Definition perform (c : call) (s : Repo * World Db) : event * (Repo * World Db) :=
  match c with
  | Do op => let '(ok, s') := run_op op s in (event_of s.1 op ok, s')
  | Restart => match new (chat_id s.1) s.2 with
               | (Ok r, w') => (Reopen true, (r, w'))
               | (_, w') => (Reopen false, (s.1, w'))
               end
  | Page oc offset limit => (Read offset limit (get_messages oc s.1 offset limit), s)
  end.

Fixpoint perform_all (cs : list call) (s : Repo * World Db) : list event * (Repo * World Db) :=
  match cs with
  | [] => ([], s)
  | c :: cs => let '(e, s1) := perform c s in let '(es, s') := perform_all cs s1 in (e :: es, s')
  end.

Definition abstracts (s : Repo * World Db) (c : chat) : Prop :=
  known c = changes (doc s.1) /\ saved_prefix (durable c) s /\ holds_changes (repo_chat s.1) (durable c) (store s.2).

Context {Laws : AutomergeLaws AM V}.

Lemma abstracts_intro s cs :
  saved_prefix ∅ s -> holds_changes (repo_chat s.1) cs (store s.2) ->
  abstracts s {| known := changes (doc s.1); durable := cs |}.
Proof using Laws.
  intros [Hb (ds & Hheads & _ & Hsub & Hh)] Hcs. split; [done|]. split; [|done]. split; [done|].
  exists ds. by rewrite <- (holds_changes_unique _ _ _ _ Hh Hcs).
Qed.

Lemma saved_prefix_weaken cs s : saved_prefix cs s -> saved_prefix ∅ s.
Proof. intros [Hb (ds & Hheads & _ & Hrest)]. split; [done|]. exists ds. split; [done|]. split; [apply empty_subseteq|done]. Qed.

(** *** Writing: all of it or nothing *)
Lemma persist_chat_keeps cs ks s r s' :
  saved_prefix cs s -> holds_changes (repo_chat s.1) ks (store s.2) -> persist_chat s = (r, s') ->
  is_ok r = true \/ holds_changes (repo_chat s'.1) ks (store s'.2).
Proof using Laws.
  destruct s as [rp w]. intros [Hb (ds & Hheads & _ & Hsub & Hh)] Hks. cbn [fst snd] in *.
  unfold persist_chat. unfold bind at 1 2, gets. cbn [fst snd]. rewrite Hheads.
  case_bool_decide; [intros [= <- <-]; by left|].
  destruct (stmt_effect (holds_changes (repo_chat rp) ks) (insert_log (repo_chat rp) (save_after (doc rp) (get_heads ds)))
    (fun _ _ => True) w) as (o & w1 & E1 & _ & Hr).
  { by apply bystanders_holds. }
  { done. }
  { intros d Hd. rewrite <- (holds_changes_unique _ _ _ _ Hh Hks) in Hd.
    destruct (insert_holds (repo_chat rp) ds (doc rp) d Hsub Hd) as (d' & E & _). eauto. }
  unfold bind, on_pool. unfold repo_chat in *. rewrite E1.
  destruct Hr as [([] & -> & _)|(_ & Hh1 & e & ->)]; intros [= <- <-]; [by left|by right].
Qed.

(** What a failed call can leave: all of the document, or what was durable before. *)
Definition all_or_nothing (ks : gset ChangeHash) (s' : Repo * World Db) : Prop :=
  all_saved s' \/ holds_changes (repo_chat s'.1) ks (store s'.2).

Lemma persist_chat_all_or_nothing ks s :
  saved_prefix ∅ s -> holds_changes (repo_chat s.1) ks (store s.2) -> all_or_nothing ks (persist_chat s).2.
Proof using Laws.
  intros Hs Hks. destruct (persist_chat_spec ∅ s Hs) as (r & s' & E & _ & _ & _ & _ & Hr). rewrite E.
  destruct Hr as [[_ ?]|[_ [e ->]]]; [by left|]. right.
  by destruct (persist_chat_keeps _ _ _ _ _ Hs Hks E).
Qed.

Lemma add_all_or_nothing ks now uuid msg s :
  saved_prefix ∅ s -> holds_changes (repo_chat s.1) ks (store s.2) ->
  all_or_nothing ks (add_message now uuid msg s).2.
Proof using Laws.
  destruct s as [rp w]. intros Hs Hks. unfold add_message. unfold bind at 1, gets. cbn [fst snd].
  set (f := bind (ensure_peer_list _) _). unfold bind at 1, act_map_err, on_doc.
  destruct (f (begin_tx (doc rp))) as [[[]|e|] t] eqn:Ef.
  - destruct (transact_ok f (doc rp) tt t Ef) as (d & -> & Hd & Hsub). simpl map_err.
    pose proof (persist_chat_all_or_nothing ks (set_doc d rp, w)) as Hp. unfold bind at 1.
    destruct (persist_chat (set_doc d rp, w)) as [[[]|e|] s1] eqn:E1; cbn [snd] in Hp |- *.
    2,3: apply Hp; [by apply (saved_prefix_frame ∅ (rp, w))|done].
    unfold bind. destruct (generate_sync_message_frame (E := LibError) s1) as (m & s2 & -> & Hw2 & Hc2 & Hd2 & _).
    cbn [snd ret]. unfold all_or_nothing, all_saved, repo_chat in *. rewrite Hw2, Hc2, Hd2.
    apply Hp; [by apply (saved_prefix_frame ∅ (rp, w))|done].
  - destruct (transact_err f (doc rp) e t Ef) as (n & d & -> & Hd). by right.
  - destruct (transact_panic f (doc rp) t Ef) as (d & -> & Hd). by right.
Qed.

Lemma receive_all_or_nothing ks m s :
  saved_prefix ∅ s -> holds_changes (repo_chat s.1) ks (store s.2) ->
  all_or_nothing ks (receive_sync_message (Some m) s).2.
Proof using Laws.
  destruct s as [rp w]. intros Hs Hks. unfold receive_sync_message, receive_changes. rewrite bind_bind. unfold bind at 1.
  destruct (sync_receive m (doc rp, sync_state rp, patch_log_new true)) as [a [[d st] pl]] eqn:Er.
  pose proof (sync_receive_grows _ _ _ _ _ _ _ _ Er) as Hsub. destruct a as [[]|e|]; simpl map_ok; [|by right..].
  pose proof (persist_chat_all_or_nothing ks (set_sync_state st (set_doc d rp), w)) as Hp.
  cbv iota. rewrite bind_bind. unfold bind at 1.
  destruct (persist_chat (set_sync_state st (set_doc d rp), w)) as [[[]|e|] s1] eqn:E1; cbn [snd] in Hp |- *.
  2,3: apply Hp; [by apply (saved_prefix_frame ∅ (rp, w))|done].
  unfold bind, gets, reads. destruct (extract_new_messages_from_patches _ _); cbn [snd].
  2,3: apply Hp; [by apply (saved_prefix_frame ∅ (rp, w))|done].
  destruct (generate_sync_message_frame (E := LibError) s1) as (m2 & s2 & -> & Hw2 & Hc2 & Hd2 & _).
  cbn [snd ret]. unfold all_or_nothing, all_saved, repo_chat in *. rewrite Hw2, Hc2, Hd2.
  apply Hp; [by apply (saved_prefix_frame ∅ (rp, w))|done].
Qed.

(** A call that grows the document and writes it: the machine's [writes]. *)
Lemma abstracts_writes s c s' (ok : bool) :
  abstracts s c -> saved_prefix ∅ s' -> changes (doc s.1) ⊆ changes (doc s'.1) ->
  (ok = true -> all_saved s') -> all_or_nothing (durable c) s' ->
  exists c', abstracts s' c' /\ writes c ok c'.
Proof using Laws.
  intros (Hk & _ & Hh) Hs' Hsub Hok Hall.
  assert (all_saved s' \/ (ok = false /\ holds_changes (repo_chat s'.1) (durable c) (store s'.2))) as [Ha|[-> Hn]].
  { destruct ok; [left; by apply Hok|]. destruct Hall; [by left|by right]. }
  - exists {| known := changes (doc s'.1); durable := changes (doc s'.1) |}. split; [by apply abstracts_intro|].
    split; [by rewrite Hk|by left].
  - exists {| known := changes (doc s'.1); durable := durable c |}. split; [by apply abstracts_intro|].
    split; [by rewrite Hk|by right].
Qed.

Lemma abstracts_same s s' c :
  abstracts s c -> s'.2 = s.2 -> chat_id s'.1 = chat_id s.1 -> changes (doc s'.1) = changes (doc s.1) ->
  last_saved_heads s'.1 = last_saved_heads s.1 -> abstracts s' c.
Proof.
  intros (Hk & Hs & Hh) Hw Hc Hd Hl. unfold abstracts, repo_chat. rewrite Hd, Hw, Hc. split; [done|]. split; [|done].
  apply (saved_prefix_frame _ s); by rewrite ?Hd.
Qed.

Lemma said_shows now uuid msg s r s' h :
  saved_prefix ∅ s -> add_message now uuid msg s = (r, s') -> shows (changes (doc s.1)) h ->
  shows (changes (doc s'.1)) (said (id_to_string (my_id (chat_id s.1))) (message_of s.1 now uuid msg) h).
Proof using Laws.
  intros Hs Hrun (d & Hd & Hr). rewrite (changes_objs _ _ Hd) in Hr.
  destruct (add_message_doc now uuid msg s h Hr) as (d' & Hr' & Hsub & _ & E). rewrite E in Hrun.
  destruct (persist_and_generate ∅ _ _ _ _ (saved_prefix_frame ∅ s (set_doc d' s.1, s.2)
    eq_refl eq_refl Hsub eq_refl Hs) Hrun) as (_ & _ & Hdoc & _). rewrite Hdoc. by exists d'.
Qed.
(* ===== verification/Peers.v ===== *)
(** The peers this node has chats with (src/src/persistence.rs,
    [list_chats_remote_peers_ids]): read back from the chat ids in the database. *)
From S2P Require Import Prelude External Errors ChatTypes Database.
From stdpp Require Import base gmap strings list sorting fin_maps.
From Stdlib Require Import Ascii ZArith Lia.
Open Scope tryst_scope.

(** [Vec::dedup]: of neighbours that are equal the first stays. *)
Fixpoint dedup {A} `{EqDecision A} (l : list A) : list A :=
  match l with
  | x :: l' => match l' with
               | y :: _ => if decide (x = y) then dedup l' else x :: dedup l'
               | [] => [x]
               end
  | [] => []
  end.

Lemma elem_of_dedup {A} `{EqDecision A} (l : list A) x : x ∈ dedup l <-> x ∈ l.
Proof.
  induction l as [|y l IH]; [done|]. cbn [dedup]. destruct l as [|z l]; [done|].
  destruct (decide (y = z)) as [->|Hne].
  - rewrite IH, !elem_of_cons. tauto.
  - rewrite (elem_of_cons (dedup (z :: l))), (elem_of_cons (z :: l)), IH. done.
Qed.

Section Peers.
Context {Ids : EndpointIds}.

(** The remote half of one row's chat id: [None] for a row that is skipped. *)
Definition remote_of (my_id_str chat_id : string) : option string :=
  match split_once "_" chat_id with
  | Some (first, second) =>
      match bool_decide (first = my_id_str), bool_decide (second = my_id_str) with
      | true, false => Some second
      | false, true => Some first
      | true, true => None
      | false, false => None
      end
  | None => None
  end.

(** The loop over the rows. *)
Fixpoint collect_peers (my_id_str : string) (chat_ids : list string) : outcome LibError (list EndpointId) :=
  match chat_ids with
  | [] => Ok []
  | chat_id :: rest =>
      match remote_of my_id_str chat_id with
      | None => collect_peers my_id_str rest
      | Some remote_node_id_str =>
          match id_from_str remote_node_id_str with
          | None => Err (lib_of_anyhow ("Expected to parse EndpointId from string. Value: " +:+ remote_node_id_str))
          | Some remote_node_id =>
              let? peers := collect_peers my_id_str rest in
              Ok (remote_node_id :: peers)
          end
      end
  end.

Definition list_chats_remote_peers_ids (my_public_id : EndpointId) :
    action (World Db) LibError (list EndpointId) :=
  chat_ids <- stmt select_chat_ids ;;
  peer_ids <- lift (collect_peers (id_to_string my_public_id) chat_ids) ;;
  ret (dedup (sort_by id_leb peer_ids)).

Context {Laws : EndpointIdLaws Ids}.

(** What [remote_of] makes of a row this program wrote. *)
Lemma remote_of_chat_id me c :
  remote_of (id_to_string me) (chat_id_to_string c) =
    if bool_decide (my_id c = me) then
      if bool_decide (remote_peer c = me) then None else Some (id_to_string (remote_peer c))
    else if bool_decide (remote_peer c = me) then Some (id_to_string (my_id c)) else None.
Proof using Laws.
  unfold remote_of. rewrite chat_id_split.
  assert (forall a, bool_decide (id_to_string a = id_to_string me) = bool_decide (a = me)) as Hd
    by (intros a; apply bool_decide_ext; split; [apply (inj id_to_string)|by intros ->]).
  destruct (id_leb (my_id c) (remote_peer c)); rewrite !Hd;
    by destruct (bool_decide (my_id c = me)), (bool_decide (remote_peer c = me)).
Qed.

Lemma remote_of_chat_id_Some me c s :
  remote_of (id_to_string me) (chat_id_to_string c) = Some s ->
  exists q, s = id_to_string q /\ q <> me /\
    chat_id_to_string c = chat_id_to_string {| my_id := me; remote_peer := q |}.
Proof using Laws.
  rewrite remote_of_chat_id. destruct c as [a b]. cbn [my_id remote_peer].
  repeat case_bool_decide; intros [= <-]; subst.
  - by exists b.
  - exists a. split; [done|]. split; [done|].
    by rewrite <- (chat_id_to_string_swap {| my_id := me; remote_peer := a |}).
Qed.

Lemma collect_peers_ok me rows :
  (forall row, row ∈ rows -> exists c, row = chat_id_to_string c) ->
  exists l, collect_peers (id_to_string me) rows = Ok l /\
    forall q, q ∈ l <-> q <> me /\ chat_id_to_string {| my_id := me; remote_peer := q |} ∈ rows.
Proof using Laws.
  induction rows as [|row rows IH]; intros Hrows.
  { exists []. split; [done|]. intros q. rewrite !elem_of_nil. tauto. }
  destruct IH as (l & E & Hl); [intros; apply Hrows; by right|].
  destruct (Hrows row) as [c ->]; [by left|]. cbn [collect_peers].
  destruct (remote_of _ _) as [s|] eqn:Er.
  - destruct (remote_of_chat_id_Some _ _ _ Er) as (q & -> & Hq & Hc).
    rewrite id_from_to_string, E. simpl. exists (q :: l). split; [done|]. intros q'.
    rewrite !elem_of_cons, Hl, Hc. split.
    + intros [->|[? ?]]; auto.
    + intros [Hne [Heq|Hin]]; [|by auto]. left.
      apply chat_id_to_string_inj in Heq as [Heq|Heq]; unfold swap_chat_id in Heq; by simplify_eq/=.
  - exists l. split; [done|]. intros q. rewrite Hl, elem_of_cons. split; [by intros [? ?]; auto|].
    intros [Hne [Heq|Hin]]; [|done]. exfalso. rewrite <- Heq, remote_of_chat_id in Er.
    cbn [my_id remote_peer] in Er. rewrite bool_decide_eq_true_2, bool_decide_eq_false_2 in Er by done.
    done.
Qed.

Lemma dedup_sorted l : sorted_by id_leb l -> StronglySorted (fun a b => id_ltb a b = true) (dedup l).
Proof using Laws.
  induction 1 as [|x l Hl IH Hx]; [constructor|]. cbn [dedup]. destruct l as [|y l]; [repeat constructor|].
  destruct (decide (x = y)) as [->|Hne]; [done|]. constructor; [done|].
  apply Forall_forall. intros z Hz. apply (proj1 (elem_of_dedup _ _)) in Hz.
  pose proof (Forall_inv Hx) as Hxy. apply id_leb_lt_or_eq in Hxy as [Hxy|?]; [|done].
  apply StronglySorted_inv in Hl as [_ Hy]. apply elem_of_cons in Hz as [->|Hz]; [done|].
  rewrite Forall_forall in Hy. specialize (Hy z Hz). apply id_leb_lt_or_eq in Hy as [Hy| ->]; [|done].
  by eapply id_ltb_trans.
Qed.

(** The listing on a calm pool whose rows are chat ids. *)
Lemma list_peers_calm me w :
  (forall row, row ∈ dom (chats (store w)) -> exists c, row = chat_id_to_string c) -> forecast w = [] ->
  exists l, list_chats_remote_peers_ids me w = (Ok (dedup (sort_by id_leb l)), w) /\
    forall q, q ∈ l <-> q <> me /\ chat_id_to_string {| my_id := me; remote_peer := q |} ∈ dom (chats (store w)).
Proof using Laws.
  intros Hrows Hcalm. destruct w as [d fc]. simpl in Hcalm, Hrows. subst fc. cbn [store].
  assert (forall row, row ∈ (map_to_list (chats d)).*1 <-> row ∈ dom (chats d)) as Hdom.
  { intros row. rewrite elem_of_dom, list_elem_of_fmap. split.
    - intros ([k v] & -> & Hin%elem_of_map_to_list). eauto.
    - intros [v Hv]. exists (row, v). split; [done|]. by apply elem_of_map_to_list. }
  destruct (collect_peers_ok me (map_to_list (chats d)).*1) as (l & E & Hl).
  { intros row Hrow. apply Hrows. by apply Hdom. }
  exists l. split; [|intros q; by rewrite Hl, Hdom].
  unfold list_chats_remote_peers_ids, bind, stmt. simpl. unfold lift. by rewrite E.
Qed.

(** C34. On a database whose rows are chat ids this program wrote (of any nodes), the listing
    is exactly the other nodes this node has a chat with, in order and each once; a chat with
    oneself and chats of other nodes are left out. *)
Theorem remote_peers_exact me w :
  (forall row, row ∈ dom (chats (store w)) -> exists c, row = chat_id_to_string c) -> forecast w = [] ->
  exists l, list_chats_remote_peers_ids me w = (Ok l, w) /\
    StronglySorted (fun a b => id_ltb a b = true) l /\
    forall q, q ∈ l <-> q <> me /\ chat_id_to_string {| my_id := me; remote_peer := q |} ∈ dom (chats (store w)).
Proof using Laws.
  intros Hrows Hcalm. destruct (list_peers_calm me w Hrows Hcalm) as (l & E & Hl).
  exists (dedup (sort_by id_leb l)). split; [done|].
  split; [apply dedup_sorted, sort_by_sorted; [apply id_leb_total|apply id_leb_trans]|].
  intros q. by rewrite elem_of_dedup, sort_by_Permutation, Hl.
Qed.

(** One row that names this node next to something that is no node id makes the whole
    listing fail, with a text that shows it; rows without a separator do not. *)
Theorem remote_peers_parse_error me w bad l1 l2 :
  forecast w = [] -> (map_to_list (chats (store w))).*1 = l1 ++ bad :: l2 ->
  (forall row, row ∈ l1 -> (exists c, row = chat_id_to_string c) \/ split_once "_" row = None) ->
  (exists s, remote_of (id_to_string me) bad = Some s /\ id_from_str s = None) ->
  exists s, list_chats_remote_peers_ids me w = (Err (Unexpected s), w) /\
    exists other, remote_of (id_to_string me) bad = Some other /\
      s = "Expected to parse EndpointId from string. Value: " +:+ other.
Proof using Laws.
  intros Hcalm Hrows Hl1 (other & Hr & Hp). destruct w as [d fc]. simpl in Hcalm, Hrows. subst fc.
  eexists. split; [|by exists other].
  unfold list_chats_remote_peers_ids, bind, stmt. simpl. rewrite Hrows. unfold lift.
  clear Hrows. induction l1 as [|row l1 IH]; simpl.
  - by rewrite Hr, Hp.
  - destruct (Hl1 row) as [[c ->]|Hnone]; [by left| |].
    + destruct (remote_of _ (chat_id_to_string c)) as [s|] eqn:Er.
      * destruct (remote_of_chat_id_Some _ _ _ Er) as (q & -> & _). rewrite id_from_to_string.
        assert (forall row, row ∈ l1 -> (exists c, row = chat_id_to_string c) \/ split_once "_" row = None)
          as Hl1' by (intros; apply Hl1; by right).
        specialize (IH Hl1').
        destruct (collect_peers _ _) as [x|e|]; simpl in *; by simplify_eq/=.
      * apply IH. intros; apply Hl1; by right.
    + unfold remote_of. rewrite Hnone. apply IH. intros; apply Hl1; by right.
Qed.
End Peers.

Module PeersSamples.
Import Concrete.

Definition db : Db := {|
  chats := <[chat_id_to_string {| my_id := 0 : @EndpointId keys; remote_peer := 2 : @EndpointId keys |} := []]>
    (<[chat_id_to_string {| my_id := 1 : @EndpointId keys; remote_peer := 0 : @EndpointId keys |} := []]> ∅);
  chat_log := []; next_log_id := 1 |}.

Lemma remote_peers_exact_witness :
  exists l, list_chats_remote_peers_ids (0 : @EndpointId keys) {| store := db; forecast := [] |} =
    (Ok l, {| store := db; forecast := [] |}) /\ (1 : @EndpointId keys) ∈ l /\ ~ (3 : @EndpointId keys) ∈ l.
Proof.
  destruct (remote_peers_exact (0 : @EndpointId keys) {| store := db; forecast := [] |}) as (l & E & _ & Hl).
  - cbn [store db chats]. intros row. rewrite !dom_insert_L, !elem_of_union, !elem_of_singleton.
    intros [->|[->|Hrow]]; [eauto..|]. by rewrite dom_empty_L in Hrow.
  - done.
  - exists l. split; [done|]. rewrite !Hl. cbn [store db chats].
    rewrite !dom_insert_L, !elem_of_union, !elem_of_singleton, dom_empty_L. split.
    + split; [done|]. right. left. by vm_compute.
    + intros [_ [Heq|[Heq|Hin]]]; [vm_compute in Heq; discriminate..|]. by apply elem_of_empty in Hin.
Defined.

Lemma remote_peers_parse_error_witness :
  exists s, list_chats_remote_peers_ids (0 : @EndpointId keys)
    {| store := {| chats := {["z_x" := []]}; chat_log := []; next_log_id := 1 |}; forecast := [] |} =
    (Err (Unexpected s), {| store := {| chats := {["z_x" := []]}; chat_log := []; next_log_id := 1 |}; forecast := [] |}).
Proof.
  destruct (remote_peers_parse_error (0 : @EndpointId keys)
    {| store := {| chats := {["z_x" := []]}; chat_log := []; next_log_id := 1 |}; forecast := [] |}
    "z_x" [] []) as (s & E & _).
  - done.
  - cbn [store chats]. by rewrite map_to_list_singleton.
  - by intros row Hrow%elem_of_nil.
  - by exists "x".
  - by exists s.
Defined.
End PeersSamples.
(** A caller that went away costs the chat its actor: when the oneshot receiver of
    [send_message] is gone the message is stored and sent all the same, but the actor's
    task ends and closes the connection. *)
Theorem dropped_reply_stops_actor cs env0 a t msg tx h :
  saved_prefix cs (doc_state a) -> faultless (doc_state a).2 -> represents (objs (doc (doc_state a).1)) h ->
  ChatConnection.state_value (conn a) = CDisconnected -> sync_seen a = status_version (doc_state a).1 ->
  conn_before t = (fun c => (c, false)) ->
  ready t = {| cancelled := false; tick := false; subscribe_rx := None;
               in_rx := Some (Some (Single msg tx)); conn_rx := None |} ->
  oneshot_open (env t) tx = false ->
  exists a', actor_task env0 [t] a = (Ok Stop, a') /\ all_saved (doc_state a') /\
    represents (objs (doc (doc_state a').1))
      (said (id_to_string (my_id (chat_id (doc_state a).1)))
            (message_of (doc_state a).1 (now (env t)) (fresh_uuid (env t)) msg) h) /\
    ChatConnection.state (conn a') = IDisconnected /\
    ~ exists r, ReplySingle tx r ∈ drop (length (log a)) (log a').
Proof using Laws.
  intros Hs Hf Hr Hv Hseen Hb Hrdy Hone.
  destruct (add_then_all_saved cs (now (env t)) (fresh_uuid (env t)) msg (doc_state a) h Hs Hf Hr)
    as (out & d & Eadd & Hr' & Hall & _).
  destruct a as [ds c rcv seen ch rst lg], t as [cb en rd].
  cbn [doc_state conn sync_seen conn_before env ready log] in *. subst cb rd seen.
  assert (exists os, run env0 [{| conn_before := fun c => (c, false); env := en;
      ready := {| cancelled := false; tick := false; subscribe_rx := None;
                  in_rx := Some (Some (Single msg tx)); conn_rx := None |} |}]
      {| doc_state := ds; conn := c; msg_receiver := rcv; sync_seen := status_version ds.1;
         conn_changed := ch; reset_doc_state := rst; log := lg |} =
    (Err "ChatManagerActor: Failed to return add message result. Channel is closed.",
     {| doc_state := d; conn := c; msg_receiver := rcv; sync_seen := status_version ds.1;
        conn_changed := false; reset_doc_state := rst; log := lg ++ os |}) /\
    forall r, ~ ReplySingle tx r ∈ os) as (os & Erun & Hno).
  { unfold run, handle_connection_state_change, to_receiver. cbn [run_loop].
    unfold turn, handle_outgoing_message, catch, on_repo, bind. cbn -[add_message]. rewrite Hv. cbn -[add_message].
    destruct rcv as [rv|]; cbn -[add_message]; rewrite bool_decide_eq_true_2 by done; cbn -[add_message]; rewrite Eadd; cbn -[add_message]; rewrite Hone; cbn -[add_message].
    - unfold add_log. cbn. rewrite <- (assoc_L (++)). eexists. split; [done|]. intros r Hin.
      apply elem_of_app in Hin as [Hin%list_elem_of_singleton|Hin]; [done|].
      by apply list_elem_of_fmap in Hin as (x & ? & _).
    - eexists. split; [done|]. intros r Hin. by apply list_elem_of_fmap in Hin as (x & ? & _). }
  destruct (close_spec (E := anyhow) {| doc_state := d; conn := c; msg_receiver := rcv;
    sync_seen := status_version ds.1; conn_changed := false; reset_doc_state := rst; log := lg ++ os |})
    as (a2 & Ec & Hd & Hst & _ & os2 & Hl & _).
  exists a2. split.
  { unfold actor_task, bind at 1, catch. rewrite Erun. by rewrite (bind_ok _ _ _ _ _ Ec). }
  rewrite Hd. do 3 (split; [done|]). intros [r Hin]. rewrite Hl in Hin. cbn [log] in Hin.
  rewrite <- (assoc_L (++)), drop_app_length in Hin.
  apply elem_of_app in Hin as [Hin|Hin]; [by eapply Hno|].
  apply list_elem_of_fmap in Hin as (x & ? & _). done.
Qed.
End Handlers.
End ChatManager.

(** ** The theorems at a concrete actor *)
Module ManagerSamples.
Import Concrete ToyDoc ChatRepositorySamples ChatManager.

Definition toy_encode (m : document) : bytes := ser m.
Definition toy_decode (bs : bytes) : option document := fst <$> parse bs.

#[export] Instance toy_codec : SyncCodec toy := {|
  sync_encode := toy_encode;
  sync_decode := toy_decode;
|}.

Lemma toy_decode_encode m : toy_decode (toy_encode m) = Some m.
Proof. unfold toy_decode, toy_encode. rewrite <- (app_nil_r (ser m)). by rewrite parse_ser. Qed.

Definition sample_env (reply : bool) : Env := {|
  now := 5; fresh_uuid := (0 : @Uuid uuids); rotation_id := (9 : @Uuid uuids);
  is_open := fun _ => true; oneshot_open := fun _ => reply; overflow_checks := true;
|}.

━━━━━━━━━━━━━━━━

Reproduce the lines above, beginning at the line with "Lemma add_all_or_nothing ks" and stopping after the line with "destruct s as [rp w]. intros Hs Hks. unfold add_message.", exactly as they are.

OUTPUT.
Lemma add_all_or_nothing ks now uuid msg s :
  saved_prefix ∅ s -> holds_changes (repo_chat s.1) ks (store s.2) ->
  all_or_nothing ks (add_message now uuid msg s).2.
Proof using Laws.
  destruct s as [rp w]. intros Hs Hks. unfold add_message. unfold bind at 1, gets. cbn [fst snd].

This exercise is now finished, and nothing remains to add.